Note
Access to this page requires authorization. You can try signing in or changing directories.
Access to this page requires authorization. You can try changing directories.
This article is the third in a series about disaster recovery (DR) for an Azure data platform. It describes the DR impact and required activities for each component in the data platform across different failure scenarios, including Azure datacenter failures, availability zone failures, and regional failures.
Data service topology
At a high-level the data service topology for Contoso's data platform can be illustrated as:
This logical diagram abstracts the key functions of the Contoso data ecosystem into a simplified, high-level view. This abstracted view supports the sections covering the scenario deployments, in line with the DR strategy selection and the segregation of responsibilities in a service recovery process.
DR impact vs customer activity
The following sections present a breakdown of Contoso activity necessary across DR events of varying impacts.
Area: Foundational components
Microsoft Entra ID including role entitlements
- Contoso SKU selection: Premium P1
- DR impact:
- Azure datacenter failure: N/A
- Availability Zone failure: N/A
- Azure regional failure: N/A
Management Groups
- Contoso SKU selection: N/A
- DR impact:
- Azure datacenter failure: N/A
- Availability Zone failure: N/A
- Azure regional failure: N/A
Subscriptions
- Contoso SKU selection: N/A
- DR impact:
- Azure datacenter failure: N/A
- Availability Zone failure: N/A
- Azure regional failure: N/A
Azure Key Vault
- Contoso SKU selection: Standard
- DR impact:
- Azure datacenter failure: N/A
- Availability Zone failure: N/A
- Azure regional failure: N/A
Azure Monitor
- Contoso SKU selection: N/A
- DR impact:
- Azure datacenter failure: N/A
- Availability Zone failure: N/A
- Azure regional failure: N/A
Microsoft Defender for Cloud
- Contoso SKU selection: N/A
- DR impact:
- Azure datacenter failure: N/A
- Availability Zone failure: N/A
- Azure regional failure: N/A
Cost Management
- Contoso SKU selection: N/A
- DR impact:
- Azure datacenter failure: N/A
- Availability Zone failure: N/A
- Azure regional failure: N/A
Azure DNS
- Contoso SKU selection: N/A
- DR impact:
- Azure datacenter failure: N/A
- Availability Zone failure: N/A
- Azure regional failure: N/A
Virtual networks, including subnets, user-defined routes (UDRs), and network security groups (NSGs)

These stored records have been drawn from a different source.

(** The operands of an instruction and its result, for the lemmas above. *)
Ltac operands sz src dst res :=
  destruct (sx_cases sz src) as (? & _ & ?), (sx_cases sz dst) as (? & _ & ?);
  let q := fresh "q" in let E := fresh "E" in destruct (sx_cases sz res) as (q & E & ?); rewrite size_double in E;
  assert (0 < 2 ^ (bit_size sz - 1)) by (by destruct sz).

Lemma sum_flags sz src dst c :
  flag_add sz src dst c =
  let sum := sx sz dst + sx sz src in
  let carry := 2 ^ bit_size sz <=? zx sz dst + zx sz src in
  COk (u32 sum) (with_flags carry (sx sz sum <? 0) (sx sz sum =? 0) (too_big sz sum) carry c).
Proof.
  unfold flag_add. rewrite sx_u32.
  assert ((zx sz (Z.lnot dst) <? zx sz src) = (2 ^ bit_size sz <=? zx sz dst + zx sz src)) as ->.
  { unfold Z.lnot, zx. destruct sz; cbn [bit_size]; unfold Z.pred; Z.div_mod_to_equations; lia. }
  operands sz src dst (sx sz dst + sx sz src).
  rewrite (sum_overflow (2 ^ (bit_size sz - 1)) _ _ 0 _ q), Z.add_0_r by (rewrite ?Z.add_0_r; first [assumption | lia]). by destruct c.
Qed.

Lemma difference_flags sz src dst c :
  flag_sub sz src dst c =
  let diff := sx sz dst - sx sz src in
  let borrow := zx sz dst <? zx sz src in
  COk (u32 diff) (with_flags borrow (sx sz diff <? 0) (sx sz diff =? 0) (too_big sz diff) borrow c).
Proof.
  unfold flag_sub. rewrite sx_u32. operands sz src dst (sx sz dst - sx sz src).
  rewrite (diff_overflow (2 ^ (bit_size sz - 1)) _ _ 0 _ q), Z.sub_0_r by (rewrite ?Z.sub_0_r; first [assumption | lia]). by destruct c.
Qed.

Lemma cmp_flags sz src dst c :
  flag_cmp sz src dst c =
  let diff := sx sz dst - sx sz src in
  COk tt (with_flags c.(xflg) (sx sz diff <? 0) (sx sz diff =? 0) (too_big sz diff) (zx sz dst <? zx sz src) c).
Proof.
  unfold flag_cmp. rewrite sx_u32. operands sz src dst (sx sz dst - sx sz src).
  rewrite (diff_overflow (2 ^ (bit_size sz - 1)) _ _ 0 _ q), Z.sub_0_r by (rewrite ?Z.sub_0_r; first [assumption | lia]). by destruct c.
Qed.

(** The flags of ADDX and SUBX, with the result of a full adder; Z is only ever cleared. *)
Lemma addx_flags sz src dst c : let x := b2z c.(xflg) in let sum := sx sz dst + sx sz src + x in
  (flag_addx sz (u32 sum) (sx sz src) (sx sz dst);; flag_zn sz (u32 sum)) c =
  let carry := 2 ^ bit_size sz <=? zx sz dst + zx sz src + x in
  COk tt (with_flags carry (sx sz sum <? 0) (c.(zflg) && (sx sz sum =? 0)) (too_big sz sum) carry c).
Proof.
  intros x sum. assert (0 <= x <= 1) by (unfold x; destruct c.(xflg); cbn; lia).
  unfold flag_addx. rewrite !sx_sx. rewrite sx_u32. operands sz src dst sum.
  rewrite (sum_overflow (2 ^ (bit_size sz - 1)) _ _ x _ q), (sum_carry (2 ^ (bit_size sz - 1)) _ _ x _ q), <- !zx_unsigned, <- size_double by auto.
  unfold flag_zn, mbind, C_bind. rewrite sx_u32. by destruct c.
Qed.

Lemma subx_flags sz src dst c : let x := b2z c.(xflg) in let diff := sx sz dst - sx sz src - x in
  (flag_subx sz (u32 diff) (sx sz src) (sx sz dst);; flag_zn sz (u32 diff)) c =
  let borrow := zx sz dst <? zx sz src + x in
  COk tt (with_flags borrow (sx sz diff <? 0) (c.(zflg) && (sx sz diff =? 0)) (too_big sz diff) borrow c).
Proof.
  intros x diff. assert (0 <= x <= 1) by (unfold x; destruct c.(xflg); cbn; lia).
  unfold flag_subx. rewrite !sx_sx. rewrite sx_u32. operands sz src dst diff.
  rewrite (xorb_comm (sx sz dst <? 0) (sx sz diff <? 0)).
  rewrite (diff_overflow (2 ^ (bit_size sz - 1)) _ _ x _ q) by auto. rewrite (xorb_comm (sx sz diff <? 0)), (diff_borrow (2 ^ (bit_size sz - 1)) _ _ x _ q), <- !zx_unsigned by auto.
  unfold flag_zn, mbind, C_bind. rewrite sx_u32. by destruct c.
Qed.

(** ** Instructions on data registers *)

Section registers.
Context `{ram_config} `{host}.

Lemma store_dreg v r sz a xl c : 0 <= aget c.(greg) r < 4294967296 →
  genastore v Dreg r sz a xl c = COk tt (c_greg (aset c.(greg) r (low_part sz (aget c.(greg) r) (zx sz v))) c).
Proof.
  intros Ho. rewrite <- (low_part_code sz _ (zx sz v)) by (auto using zx_range).
  assert (∀ m k, m = 2 ^ k - 1 → 0 <= k → bit_size sz = k → zx sz v .& m = v .& m) as E.
  { intros m k -> Hk Hn. rewrite !(land_ones_const _ (2 ^ k - 1) k) by done. unfold zx. rewrite Hn. apply Z.mod_mod. by apply Z.pow_nonzero. }
  assert (sz = sz_long → u32 v = u32 (zx sz v)) as El.
  { intros ->. unfold u32, zx. cbn. by rewrite Z.mod_mod. }
  destruct sz; unfold genastore, dreg, set_dreg, c_get, c_upd, mbind, C_bind.
  - rewrite (E 0xff 8) by done. reflexivity.
  - rewrite (E 0xffff 16) by done. reflexivity.
  - rewrite (El eq_refl). reflexivity.
Qed.

Lemma src_dreg i srcreg c : i.(smode) = Dreg → src_op i srcreg c = COk (sx i.(size) (aget c.(greg) srcreg)) c.
Proof. intros Hm. unfold src_op, fetch_operand, genamode, genamode2. by rewrite Hm. Qed.
Lemma dst_dreg i dstreg c : i.(dmode) = Dreg → dst_op i dstreg c = COk (0, sx i.(size) (aget c.(greg) dstreg)) c.
Proof. intros Hm. unfold dst_op, genamode, genamode2. by rewrite Hm. Qed.
Lemma src_dst_dreg i srcreg dstreg c : i.(smode) = Dreg → i.(dmode) = Dreg →
  src_dst_fixed i srcreg dstreg c = COk (sx i.(size) (aget c.(greg) srcreg), (0, sx i.(size) (aget c.(greg) dstreg))) c.
Proof. intros Hs Hd. unfold src_dst_fixed, genamode, genamode2, fixup_done. by rewrite Hs, Hd. Qed.

End registers.

Lemma seq_assoc (m1 m2 m3 : C unit) c : (m1;; m2;; m3) c = ((m1;; m2);; m3) c.
Proof. unfold mbind, C_bind. by destruct (m1 c). Qed.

- Contoso SKU selection: N/A
- DR impact:
- Azure datacenter failure: N/A
- Availability Zone failure: N/A
- Azure regional failure: Contoso would need to redeploy the Foundation and Data platform virtual networks with their attached UDRs and NSGs into the secondary region.
- Notes:
- Traffic Manager can be used to geo-route traffic between regions that hold replica virtual network structures. If they have the same address space, they can't be connected to the on-premises network, as it would cause routing issues. At the time of a disaster and loss of a virtual network in one region, you can connect the other virtual network in the available region, with the matching address space to your on-premises network.
Resource Groups
- Contoso SKU selection: N/A
- DR impact:
- Azure datacenter failure: N/A
- Availability Zone failure: N/A
- Azure regional failure: Contoso would need to redeploy the Foundation and Data platform Resource groups into the secondary region.
- Notes:
- This activity would be mitigated by implementing the "Warm Spare" strategy, having the network and resource group topology available in the secondary region.
VPN Gateway
- Contoso SKU selection: VpnGw1
- DR impact:
- Azure datacenter failure: N/A
- Availability Zone failure: Contoso would need to validate availability and redeploy if necessary.

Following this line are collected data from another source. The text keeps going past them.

(* ===== verification/MulDivSpec.v ===== *)
(** * Long multiplication and division

    [m68k_divl] and [m68k_mull] compute quotients, remainders and products of integers, and the
    versions for hosts without 64 bit integers agree with them. *)

From S2P Require Import Prelude Ram Mmu Cpu MulDiv Insn Handlers ShiftSpec ArithSpec MmuSpec.

(** ** Ranges *)

Lemma sx_long_small x : -2147483648 <= x < 2147483648 → sx sz_long x = x.
Proof. intros. unfold sx, signed. cbn [bit_size]. rewrite Z.mod_small; lia. Qed.
Lemma sx_long_range x : -2147483648 <= sx sz_long x < 2147483648.
Proof. destruct (sx_cases sz_long x) as (q & _ & R). exact R. Qed.
Lemma signed_64_range x : - 2 ^ 63 <= signed 64 x < 2 ^ 63.
Proof. unfold signed. change (64 - 1) with 63. pose proof (Z.mod_pos_bound (x + 2 ^ 63) (2 ^ 64)). lia. Qed.

(** The test for a value of 64 bits that 32 bits cannot hold. *)
Lemma high_bits_fit q : - 2 ^ 63 <= q < 2 ^ 63 →
  negb (high_bits q =? 0) && negb (high_bits q =? 0xffffffff80000000) = negb ((-2147483648 <=? q) && (q <? 2147483648)).
Proof.
  intros Hq. unfold high_bits. rewrite (land_hi _ 0xffffffff80000000 31 64) by (reflexivity || lia).
  unfold u64. change (2 ^ 31) with 2147483648. change (2 ^ (64 - 31)) with 8589934592. Z.div_mod_to_equations. lia.
Qed.

(** ** Division *)

(** The dividend of the instruction. *)
Definition dividend (extra : Z) (c : cpu) : Z :=
  let lo := aget c.(greg) (rq extra) in
  let a := if is_64 extra then aget c.(greg) (rr extra) * 4294967296 + lo else lo in
  if is_signed extra then (if is_64 extra then signed 64 a else sx sz_long a) else a.
Definition operand (extra src : Z) : Z := if is_signed extra then sx sz_long src else src.
Definition fits (extra q : Z) : bool := if is_signed extra then (-2147483648 <=? q) && (q <? 2147483648) else q <? 4294967296.

Definition div_done (extra q r : Z) (c : cpu) : cpu :=
  with_flags c.(xflg) (sx sz_long q <? 0) (sx sz_long q =? 0) false false
    (c_greg (aset (aset c.(greg) (rr extra) (u32 r)) (rq extra) (u32 q)) c).
Definition div_failed (c : cpu) : cpu := with_flags c.(xflg) true c.(zflg) true false c.

Lemma div_result_eq extra q r c : div_result extra q r c = COk tt (div_done extra q r c).
Proof. by destruct c. Qed.
Lemma div_overflow_eq c : div_overflow c = COk tt (div_failed c).
Proof. by destruct c. Qed.

Lemma rr_range extra : 0 <= rr extra < 8.
Proof. unfold rr. rewrite (land_ones_const _ 7 3) by lia. by apply Z.mod_pos_bound. Qed.
Lemma rq_range extra : 0 <= rq extra < 8.
Proof. unfold rq. rewrite (land_ones_const _ 7 3) by lia. by apply Z.mod_pos_bound. Qed.

Definition regs_ok (c : cpu) : Prop := ∀ r, 0 <= aget c.(greg) r < 4294967296.

Lemma join_64 hi lo : 0 <= lo < 4294967296 → (lo .& 0xffffffff) .| (hi ≪ 32) = hi * 4294967296 + lo.
Proof.
  intros. rewrite (land_ones_const _ 0xffffffff 32), Z.mod_small, Z.lor_comm, shl_mul by lia.
  apply (lor_add _ _ 32); [lia|lia|]. apply Z.mod_mul. lia.
Qed.
Lemma land_sx x : sx sz_long x .& 0xffffffff = x .& 0xffffffff.
Proof. rewrite !(land_ones_const _ 0xffffffff 32) by lia. apply (zx_sx sz_long). Qed.

Lemma rem_range a d : d ≠ 0 → - Z.abs d < Z.rem a d < Z.abs d.
Proof. intros Hd. pose proof (Z.rem_bound_abs a d Hd). lia. Qed.
Lemma rem_sign a d : d ≠ 0 → 0 <= Z.rem a d * a.
Proof. apply Z.rem_sign_mul. Qed.

Definition div_traps (extra src : Z) (c : cpu) : bool := is_signed extra && (dividend extra c =? - 2 ^ 63) && (operand extra src =? -1).

(** The remainder has the sign of the dividend already. *)
Lemma rem_kept a d : d ≠ 0 → -2147483648 <= d < 2147483648 →
  u32 (if xorb (sx sz_long (Z.rem a d) <? 0) (a <? 0) then - Z.rem a d else Z.rem a d) = u32 (Z.rem a d).
Proof.
  intros Hd Hr. pose proof (rem_range a d Hd). pose proof (rem_sign a d Hd). rewrite sx_long_small by lia.
  destruct (Z.ltb_spec (Z.rem a d) 0), (Z.ltb_spec a 0); cbn [xorb]; try done.
  - assert (a = 0) as -> by nia. by rewrite Z.rem_0_l.
  - assert (Z.rem a d = 0) as -> by nia. done.
Qed.

Section div.
Context `{ram_config}.

Lemma divl_spec src extra oldpc c : regs_ok c → 0 < src < 4294967296 →
  let a := dividend extra c in let d := operand extra src in
  m68k_divl src extra oldpc c =
  if div_traps extra src c then CStop HostTrap
  else COk tt (if fits extra (Z.quot a d) then div_done extra (Z.quot a d) (Z.rem a d) c else div_failed c).
Proof.
  intros Hg Hs a d. unfold m68k_divl. rewrite (proj2 (Z.eqb_neq src 0)) by lia.
  unfold mbind, C_bind, dreg, c_get. subst a d. unfold div_traps, dividend, operand, fits.
  pose proof (Hg (rq extra)) as Hlo. pose proof (Hg (rr extra)) as Hhi.
  destruct (is_signed extra) eqn:S; cbn beta iota zeta.
  all: set (lo := aget (greg c) (rq extra)) in *; set (hi := aget (greg c) (rr extra)) in *; cbn [andb].
  - rewrite land_sx, join_64 by done.
    set (a := if is_64 extra then signed 64 (hi * 4294967296 + lo) else sx sz_long lo).
    assert ((if is_64 extra then signed 64 (if is_64 extra then hi * 4294967296 + lo else lo) else sx sz_long (if is_64 extra then hi * 4294967296 + lo else lo)) = a) as ->.
    { unfold a. by destruct (is_64 extra). }
    assert (- 2 ^ 63 <= a < 2 ^ 63) as Ha.
    { unfold a. destruct (is_64 extra); [apply signed_64_range|]. pose proof (sx_long_range lo). lia. }
    pose proof (sx_long_range src) as Hd. assert (sx sz_long src ≠ 0) as Hd0.
    { unfold sx, signed. cbn [bit_size]. Z.div_mod_to_equations. lia. }
    set (d := sx sz_long src) in *.
    destruct ((a =? - 2 ^ 63) && (d =? -1)) eqn:T; [done|].
    assert (- 2 ^ 63 <= Z.quot a d < 2 ^ 63) as Hq.
    { pose proof (Z.quot_rem' a d). pose proof (rem_range a d Hd0). pose proof (rem_sign a d Hd0).
      destruct (decide (d = -1)) as [E|]; [|destruct (decide (d = 1)) as [E|]].
      - rewrite E in *. assert (a ≠ - 2 ^ 63) by lia. lia.
      - rewrite E in *. lia.
      - assert (Z.abs d >= 2) by lia. assert (Z.abs (Z.quot a d) <= 2 ^ 62); [|lia].
        rewrite <- Z.quot_abs by done. transitivity (Z.abs a / 2).
        + rewrite Z.quot_div_nonneg by lia. apply Z.div_le_compat_l; lia.
        + Z.div_mod_to_equations. lia. }
    rewrite high_bits_fit by done. destruct ((-2147483648 <=? Z.quot a d) && (Z.quot a d <? 2147483648)); cbn [negb].
    + rewrite div_result_eq. unfold div_done. by rewrite rem_kept.
    + by rewrite div_overflow_eq.
  - rewrite join_64 by done. set (a := if is_64 extra then hi * 4294967296 + lo else lo).
    assert (0 <= a) as Ha by (unfold a; destruct (is_64 extra); lia).
    rewrite Z.quot_div_nonneg, Z.rem_mod_nonneg by lia. replace (0xffffffff <? a / src) with (negb (a / src <? 4294967296)) by lia.
    destruct (a / src <? 4294967296); cbn [negb]; [by rewrite div_result_eq | by rewrite div_overflow_eq].
Qed.

Lemma divl_zero extra oldpc c : m68k_divl 0 extra oldpc c = Exception 5 oldpc c.
Proof. done. Qed.

End div.

(** C23: DIVS.L and DIVU.L (with a dividend of 32 or 64 bits): a divisor of zero starts exception 5;
    otherwise the quotient, truncated towards zero, and the remainder, with the sign of the
    dividend, are stored when the quotient fits in 32 bits (the quotient wins when both have the
    same register), with N and Z of the quotient and V and C clear; a quotient that does not fit
    leaves the registers and sets V and N.  The one exception is the smallest dividend of 64 bits
    divided by -1, whose quotient the host's division cannot represent: the emulator is
    stopped. *)
Theorem divl_correct `{ram_config} (src extra oldpc : Z) (c : cpu) : regs_ok c → 0 <= src < 4294967296 →
  let a := dividend extra c in let d := operand extra src in
  m68k_divl src extra oldpc c =
  if src =? 0 then Exception 5 oldpc c
  else if div_traps extra src c then CStop HostTrap
  else COk tt (if fits extra (Z.quot a d) then div_done extra (Z.quot a d) (Z.rem a d) c else div_failed c).
Proof.
  intros Hg Hs a d. destruct (Z.eqb_spec src 0) as [->|]; [apply divl_zero|]. apply divl_spec; [done|lia].
Qed.

(** DIVS.L D3,D1:D2 with the dividend -7 (64 bits) and the divisor 2: -3, rest -1. *)
Lemma divl_correct_witness :
  let H := example_ram in
  let c := c_greg (aset (aset ∅ 1 0xffffffff) 2 0xfffffff9) example_cpu in
  m68k_divl 2 0x2c01 0 c = COk tt (div_done 0x2c01 (-3) (-1) c).
Proof.
  intros H c. refine (eq_trans (divl_correct 2 0x2c01 0 c _ _) _).
  - intros r. unfold c. cbn [greg c_greg]. rewrite !aget_aset. repeat case_decide; try lia. rewrite aget_empty. lia.
  - lia.
  - vm_compute. reflexivity.
Defined.

(** ** Multiplication *)

Definition factor (extra : Z) (c : cpu) : Z := operand extra (aget c.(greg) (rq extra)).

(** N is the sign of the product of 64 bits for both lengths. *)
Definition mul_done (extra p : Z) (c : cpu) : cpu :=
  let g := if is_64 extra then aset c.(greg) (rr extra) (u32 (p / 4294967296)) else c.(greg) in
  with_flags c.(xflg) (if is_signed extra then p <? 0 else 2 ^ 63 <=? p) (p =? 0) (negb (is_64 extra) && negb (fits extra p)) false
    (c_greg (aset g (rq extra) (u32 p)) c).

Section mul.
Context `{ram_config}.

(** The order of the stores. *)
Lemma mul_stores extra (big : bool) n z v hi lo c :
  (SET_VFLG false;; SET_CFLG false;; SET_ZFLG z;; SET_NFLG n;;
   (if big then set_dreg (rr extra) hi else c_when v (SET_VFLG true));; set_dreg (rq extra) lo) c
  = COk tt (with_flags c.(xflg) n z (negb big && v) false
      (c_greg (aset (if big then aset c.(greg) (rr extra) (u32 hi) else c.(greg)) (rq extra) (u32 lo)) c)).
Proof. destruct c, big, v; reflexivity. Qed.

Lemma mul_range a b : -2147483648 <= a < 2147483648 → -2147483648 <= b < 2147483648 → - 2 ^ 63 <= a * b < 2 ^ 63.
Proof. intros. nia. Qed.

Lemma mull_spec src extra c : regs_ok c → 0 <= src < 4294967296 →
  m68k_mull src extra c = COk tt (mul_done extra (factor extra c * operand extra src) c).
Proof.
  intros Hg Hs. unfold m68k_mull, mul_done, factor, operand, fits. pose proof (Hg (rq extra)) as Hd.
  destruct (is_signed extra) eqn:S; unfold mbind at 1, C_bind at 1; unfold dreg, c_get.
  - set (p := sx sz_long (aget (greg c) (rq extra)) * sx sz_long src).
    assert (- 2 ^ 63 <= p < 2 ^ 63) by (apply mul_range; apply sx_long_range).
    rewrite mul_stores, high_bits_fit, shr_div by done. reflexivity.
  - set (p := aget (greg c) (rq extra) * src). assert (0 <= p < 2 ^ 64) by (unfold p; nia).
    assert (u64 p = p) as -> by (unfold u64; apply Z.mod_small; lia).
    rewrite mul_stores, shr_div by lia. change (2 ^ 32) with 4294967296.
    assert (nz (p .& 0xffffffff00000000) = negb (p <? 4294967296)) as ->.
    { rewrite (land_hi _ 0xffffffff00000000 32 64) by (reflexivity || lia). unfold nz. change (2 ^ 32) with 4294967296. change (2 ^ (64 - 32)) with 4294967296.
      Z.div_mod_to_equations. lia. }
    assert ((signed 64 p <? 0) = (2 ^ 63 <=? p)) as -> by (unfold signed; change (64 - 1) with 63; Z.div_mod_to_equations; lia).
    reflexivity.
Qed.

(** ** Hosts without 64 bit integers *)

Lemma split_16 r : 0 <= r < 4294967296 → ∃ h l, r = 65536 * h + l ∧ 0 <= l < 65536 ∧ 0 <= h < 65536 ∧ r / 65536 = h ∧ r mod 65536 = l.
Proof. intros. exists (r / 65536), (r mod 65536). Z.div_mod_to_equations. lia. Qed.

(** A sum of 32 bits and the test for its carry. *)
Lemma carry_add a b : 0 <= a < 4294967296 → 0 <= b < 4294967296 →
  ∃ k, (0 <= k <= 1 ∧ 0 <= a + b - 4294967296 * k < 4294967296) ∧ (u32 (a + b) <? a) = (k =? 1) ∧ u32 (a + b) = a + b - 4294967296 * k.
Proof.
  intros. exists (b2z (4294967296 <=? a + b)).
  assert (u32 (a + b) = a + b - 4294967296 * b2z (4294967296 <=? a + b)) as ->.
  { symmetry. apply (Z.mod_unique_pos _ _ (b2z (4294967296 <=? a + b))); destruct (Z.leb_spec 4294967296 (a + b)); cbn [b2z]; lia. }
  destruct (Z.leb_spec 4294967296 (a + b)); cbn [b2z]; repeat split; lia.
Qed.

- Azure regional failure: Contoso would need to redeploy the Foundation VPN Gateways into the secondary region.
- Notes:
- VPN Gateways can be created with Availability Zones for increased availability.
- A "Warm Spare" strategy would mitigate this activity.
Azure DevOps
- Contoso SKU selection: DevOps Services
- DR impact:
- Azure datacenter failure: N/A
- Availability Zone failure: N/A
- Azure regional failure: N/A
- Notes:
- DevOps Services is built upon the Azure backbone and uses Azure blob storage with geo-replication to ensure reliability.
Area: Data Platform components
Storage Account – Azure Data Lake Gen2
- Contoso SKU selection: locally redundant storage (LRS)
- DR impact:
- Azure datacenter failure: Not applicable
- Availability zone failure: Contoso needs to validate availability and redeploy if necessary.
- Azure regional failure: Contoso needs to redeploy the Data Platform storage accounts and rehydrate them with data in the secondary region.
- Notes:
- Storage Accounts have a broad range of data redundancy options from primary region redundancy up to secondary region redundancy.
- For Secondary region redundancy data is replicated to the secondary region asynchronously. A failure that affects the primary region might result in data loss if the primary region can't be recovered. Azure Storage typically has a recovery point objective (RPO) of less than 15 minutes.
- In the case of a regional outage, Storage accounts which, are geo-redundant, would be available in the secondary region as LRS. Additional configuration would need to be applied to uplift these components in the secondary region to be geo-redundant.
Microsoft Fabric – OneLake
- Contoso SKU selection: Fabric Storage
- DR impact:
- Azure datacenter failure: Not applicable
- Availability zone failure: Contoso needs to validate availability and redeploy if necessary.
- Azure regional failure: Microsoft handles the regional failures. OneLake data is available via the API. For more information, see DR and data protection for OneLake.
- DR impact:
- Contoso SKU selection: Fabric Storage
Fabric – Data Warehouse
- Contoso SKU selection: Fabric capacity
- DR impact:
- Azure datacenter failure: Not applicable
- Availability zone failure: Not applicable
- Azure regional failure: Contoso needs to deploy and restore the Fabric data platform into the secondary region and redeploy the warehouse.
- Notes:
- Cross-region restore:
- You can't restore a warehouse from one region or workspace to another. You must redeploy schema and reingest data.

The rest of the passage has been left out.